• Problem to solve
Which lines of the data contain the string "Prop"? Copy every one of them.

• Data shown
(** ** The cache invariant *)

Record entry_ok (e : InternalEntry) : Prop := {
  eo_bound : len e.(ie_messages) <= MAX_MESSAGES_PER_ENTRY;
  eo_keys : e.(ie_contentKeys) = content_keys e.(ie_messages);
}.

Record cache_ok (c : cache) : Prop := {
  co_wf : om_wf c;
  co_bound : len c <= MAX_CACHED_CONVERSATIONS;
  co_entries : Forall (fun p => entry_ok p.2) c;
}.

Lemma len_take_slice {A} (l : list A) n : 0 <= n -> len (slice l 0 n) <= n.
Proof. apply len_slice_le. Qed.

Lemma normalizeEntry_ok e : entry_ok (normalizeEntry e).
Proof.
  unfold normalizeEntry. constructor; cbn [ie_messages ie_contentKeys]; [|done].
  destruct (Z.ltb_spec MAX_MESSAGES_PER_ENTRY (len (ce_messages e))); [|lia].
  apply len_take_slice. done.
Qed.

Lemma Forall_om_set {V} (P : jstr * V -> Prop) (c : list (jstr * V)) id v :
  Forall P c -> P (id, v) -> Forall P (om_set c id v).
Proof.
  intros Hc Hv. apply Forall_forall. intros p [->|Hp]%om_elem_set; [done|].
  by eapply Forall_forall in Hc.
Qed.

Lemma Forall_om_delete {V} (P : jstr * V -> Prop) (c : list (jstr * V)) id :
  Forall P c -> Forall P (om_delete c id).
Proof.
  intros Hc. apply Forall_forall. intros p [Hp _]%om_elem_delete. by eapply Forall_forall in Hc.
Qed.

Lemma om_keys_first {V} (c : list (jstr * V)) k :
  om_first_key c = Some k -> k ∈ om_keys c.
Proof. unfold om_first_key. destruct (om_keys c); intros; simplify_eq/=. left. Qed.

Lemma evict_len c : om_wf c -> len c <= MAX_CACHED_CONVERSATIONS + 1 ->
  len (evict c) <= MAX_CACHED_CONVERSATIONS.
Proof.
  intros Hwf Hl. unfold evict. destruct (Z.ltb_spec MAX_CACHED_CONVERSATIONS (len c)); [|lia].
  destruct (om_first_key c) as [k|] eqn:E.
  - pose proof (om_delete_length c k Hwf (om_keys_first _ _ E)). unfold len in *. lia.
  - unfold om_first_key, om_keys in E. destruct c; [|done]. done.
Qed.

Lemma evict_ok c :
  om_wf c -> len c <= MAX_CACHED_CONVERSATIONS + 1 -> Forall (fun p => entry_ok p.2) c ->
  cache_ok (evict c).
Proof.
  intros Hwf Hl Hf. constructor; [|by apply evict_len|].
  - unfold evict. destruct (_ <? _); [|done]. destruct (om_first_key c); auto with meshloom.
  - unfold evict. destruct (_ <? _); [|done]. destruct (om_first_key c); [|done].
    by apply Forall_om_delete.
Qed.

Lemma entry_of_get c id e : cache_ok c -> om_get c id = Some e -> entry_ok e.
Proof.
  intros [_ _ Hf] Hg%om_get_Some_elem. eapply Forall_forall in Hf; [|exact Hg]. done.
Qed.

Lemma get_in_keys {V} (c : list (jstr * V)) id e : om_get c id = Some e -> id ∈ om_keys c.
Proof.
  intros Hg. destruct (decide (id ∈ om_keys c)) as [|Hn]; [done|].
  apply om_get_None in Hn. congruence.
Qed.

#[export] Hint Resolve normalizeEntry_ok entry_of_get get_in_keys Forall_om_set Forall_om_delete
  evict_ok : meshloom.

(** The operations keep the invariant. *)
Lemma cache_get_ok c id : cache_ok c -> cache_ok (cache_get c id).2.
Proof.
  intros Hc. unfold cache_get. destruct (om_get c id) as [e|] eqn:E; [|done]. simpl.
  pose proof Hc as [Hwf Hl Hf]. constructor; [auto with meshloom| |].
  - rewrite len_move_last_present; eauto with meshloom.
  - apply Forall_om_set; [by apply Forall_om_delete|]. simpl. eauto with meshloom.
Qed.

Lemma cache_set_ok c id e : cache_ok c -> cache_ok (cache_set c id e).
Proof.
  intros [Hwf Hl Hf]. apply evict_ok; [auto with meshloom| |].
  - pose proof (len_move_last c id (normalizeEntry e)). lia.
  - apply Forall_om_set; [by apply Forall_om_delete|]. apply normalizeEntry_ok.
Qed.

Lemma singleton_entry_ok msg : entry_ok {| ie_messages := [msg]; ie_hasOlderMessages := true;
  ie_contentKeys := {[getMessageContentKey msg]} |}.
Proof. constructor; cbn; [done|]. unfold content_keys. set_solver. Qed.

Lemma cache_addMessage_ok c id msg : cache_ok c -> cache_ok (cache_addMessage c id msg).2.
Proof.
  intros Hc. unfold cache_addMessage. pose proof Hc as [Hwf Hl Hf].
  destruct (om_get c id) as [e|] eqn:E.
  - case_bool_decide; [done|]. destruct (has_id _ _); [done|]. simpl.
    constructor; [auto with meshloom| |].
    + rewrite len_move_last_present; eauto with meshloom.
    + apply Forall_om_set; [by apply Forall_om_delete|]. apply normalizeEntry_ok.
  - simpl. apply evict_ok; [auto with meshloom| |].
    + rewrite om_set_absent by (by apply om_get_None). rewrite len_app. simpl. unfold len in *.
      simpl. lia.
    + apply Forall_om_set; [done|]. apply singleton_entry_ok.
Qed.

(** An ACK does not touch what identifies a message. *)
Lemma ack_message_id m a : (ack_message m a).(m_id) = m.(m_id).
Proof. reflexivity. Qed.
Lemma content_key_with m a p i h o : getMessageContentKey (message_with m a p i h o) = getMessageContentKey m.
Proof. reflexivity. Qed.

Lemma ack_first_keys ms id a : content_keys (ack_first ms id a) = content_keys ms.
Proof.
  unfold content_keys. f_equal. induction ms as [|m ms IH]; [done|]. cbn [ack_first].
  destruct (_ =? _); rewrite !fmap_cons; [done|by rewrite IH].
Qed.

Lemma ack_first_length ms id a : length (ack_first ms id a) = length ms.
Proof. induction ms as [|m ms IH]; [done|]. simpl. destruct (_ =? _); simpl; auto. Qed.

Lemma ack_first_ids ms id a : m_id <$> ack_first ms id a = m_id <$> ms.
Proof.
  induction ms as [|m ms IH]; [done|]. cbn [ack_first].
  destruct (_ =? _); rewrite !fmap_cons; [done|by rewrite IH].
Qed.

Lemma cache_updateAck_keys c id a : om_keys (cache_updateAck c id a) = om_keys c.
Proof.
  unfold om_keys. induction c as [|[k e] c IH]; [done|].
  cbn [cache_updateAck cache_removeMessage].
  destruct (has_id _ _); rewrite !fmap_cons; [done|by rewrite IH].
Qed.

Lemma cache_updateAck_ok c id a : cache_ok c -> cache_ok (cache_updateAck c id a).
Proof.
  intros [Hwf Hl Hf]. constructor.
  - unfold om_wf. by rewrite cache_updateAck_keys.
  - replace (len (cache_updateAck c id a)) with (len (om_keys (cache_updateAck c id a)))
      by apply len_fmap.
    rewrite cache_updateAck_keys. unfold om_keys. by rewrite len_fmap.
  - clear Hwf Hl. induction Hf as [|[k e] c [Hb Hk] Hf IH]; [constructor|]. simpl in *.
    destruct (has_id _ _); constructor; try done.
    constructor; simpl; [unfold len in *; by rewrite ack_first_length | by rewrite ack_first_keys].
Qed.

Lemma cache_remove_ok c id : cache_ok c -> cache_ok (cache_remove c id).
Proof.
  intros [Hwf Hl Hf]. constructor; [by apply om_wf_delete| |by apply Forall_om_delete].
  pose proof (om_delete_length_le c id). unfold cache_remove, len in *. lia.
Qed.

Lemma len_set_after_delete {V} (c : list (jstr * V)) oldId newId v :
  om_wf c -> oldId ∈ om_keys c -> len (om_set (om_delete c oldId) newId v) <= len c.
Proof.
  intros Hwf Hin. pose proof (om_delete_length c oldId Hwf Hin) as Hd.
  destruct (decide (newId ∈ om_keys (om_delete c oldId))) as [Hi|Hn].
  - rewrite <- (len_fmap fst (om_set _ _ _)). fold (om_keys (om_set (om_delete c oldId) newId v)).
    rewrite om_keys_set_present by done. unfold om_keys. rewrite len_fmap. unfold len. lia.
  - rewrite om_set_absent by done. rewrite len_app. unfold len. simpl. lia.
Qed.

Lemma cache_rename_ok c o n : cache_ok c -> cache_ok (cache_rename c o n).
Proof.
  intros Hc. unfold cache_rename. case_bool_decide; [done|]. pose proof Hc as [Hwf Hl Hf].
  destruct (om_get c o) as [eo|] eqn:Eo; [|done].
  destruct (om_get c n) as [en|] eqn:En; (constructor;
    [auto with meshloom
    |pose proof (len_set_after_delete c o n) as Hx; etransitivity; [apply Hx; eauto with meshloom|done]
    |apply Forall_om_set; [by apply Forall_om_delete|]; simpl; eauto with meshloom]).
Qed.

Lemma cache_removeMessage_keys c id : om_keys (cache_removeMessage c id) = om_keys c.
Proof.
  unfold om_keys. induction c as [|[k e] c IH]; [done|].
  cbn [cache_updateAck cache_removeMessage].
  destruct (has_id _ _); rewrite !fmap_cons; [done|by rewrite IH].
Qed.

Lemma cache_removeMessage_ok c id : cache_ok c -> cache_ok (cache_removeMessage c id).
Proof.
  intros [Hwf Hl Hf]. constructor.
  - unfold om_wf. by rewrite cache_removeMessage_keys.
  - rewrite <- (len_fmap fst). change (len (om_keys (cache_removeMessage c id)) <= MAX_CACHED_CONVERSATIONS).
    rewrite cache_removeMessage_keys. unfold om_keys. by rewrite len_fmap.
  - clear Hwf Hl. induction Hf as [|[k e] c He Hf IH]; [constructor|]. simpl in *.
    destruct (has_id _ _); constructor; try done. apply normalizeEntry_ok.
Qed.

(** ** The abstract cache: a bounded list in recency order *)

Module LruSpec.
(** Conversations, least recently used first. *)
Abbreviation state := (list (jstr * CachedEntry)).

Definition lookup (s : state) (id : jstr) : option CachedEntry :=
  snd <$> head (filter (fun p => p.1 = id) s).

Definition without (s : state) (id : jstr) : state := filter (fun p => p.1 <> id) s.

(** Most recently used last. *)
Definition touch (s : state) (id : jstr) (e : CachedEntry) : state := without s id ++ [(id, e)].

(** Over capacity, the least recently used goes. *)
Definition bound (s : state) : state :=
  if MAX_CACHED_CONVERSATIONS <? len s then tail s else s.
End LruSpec.

Definition abs (c : cache) : LruSpec.state := prod_map id external <$> c.

Lemma abs_delete c k : abs (om_delete c k) = LruSpec.without (abs c) k.
Proof.
  unfold abs, om_delete, LruSpec.without. induction c as [|[k1 e] c IH]; [done|].
  rewrite fmap_cons, !filter_cons. cbn [prod_map fst id].
  case_decide; [rewrite fmap_cons; by f_equal | done].
Qed.

Lemma abs_move_last c k e :
  abs (om_set (om_delete c k) k e) = LruSpec.touch (abs c) k (external e).
Proof.
  rewrite om_set_absent by apply om_delete_notin. unfold abs. rewrite fmap_app.
  fold (abs (om_delete c k)). by rewrite abs_delete.
Qed.

Lemma om_delete_first {V} (c : list (jstr * V)) k :
  om_wf c -> om_first_key c = Some k -> om_delete c k = tail c.
Proof.
  unfold om_wf, om_first_key, om_keys. destruct c as [|[k1 e] c]; [done|]. simpl.
  intros [Hni _]%NoDup_cons [= ->]. unfold om_delete. rewrite filter_cons. simpl.
  rewrite decide_False by tauto. by apply (om_delete_absent c k).
Qed.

• Result of this exercise
Record entry_ok (e : InternalEntry) : Prop := {
Record cache_ok (c : cache) : Prop := {
Lemma Forall_om_set {V} (P : jstr * V -> Prop) (c : list (jstr * V)) id v :
Lemma Forall_om_delete {V} (P : jstr * V -> Prop) (c : list (jstr * V)) id :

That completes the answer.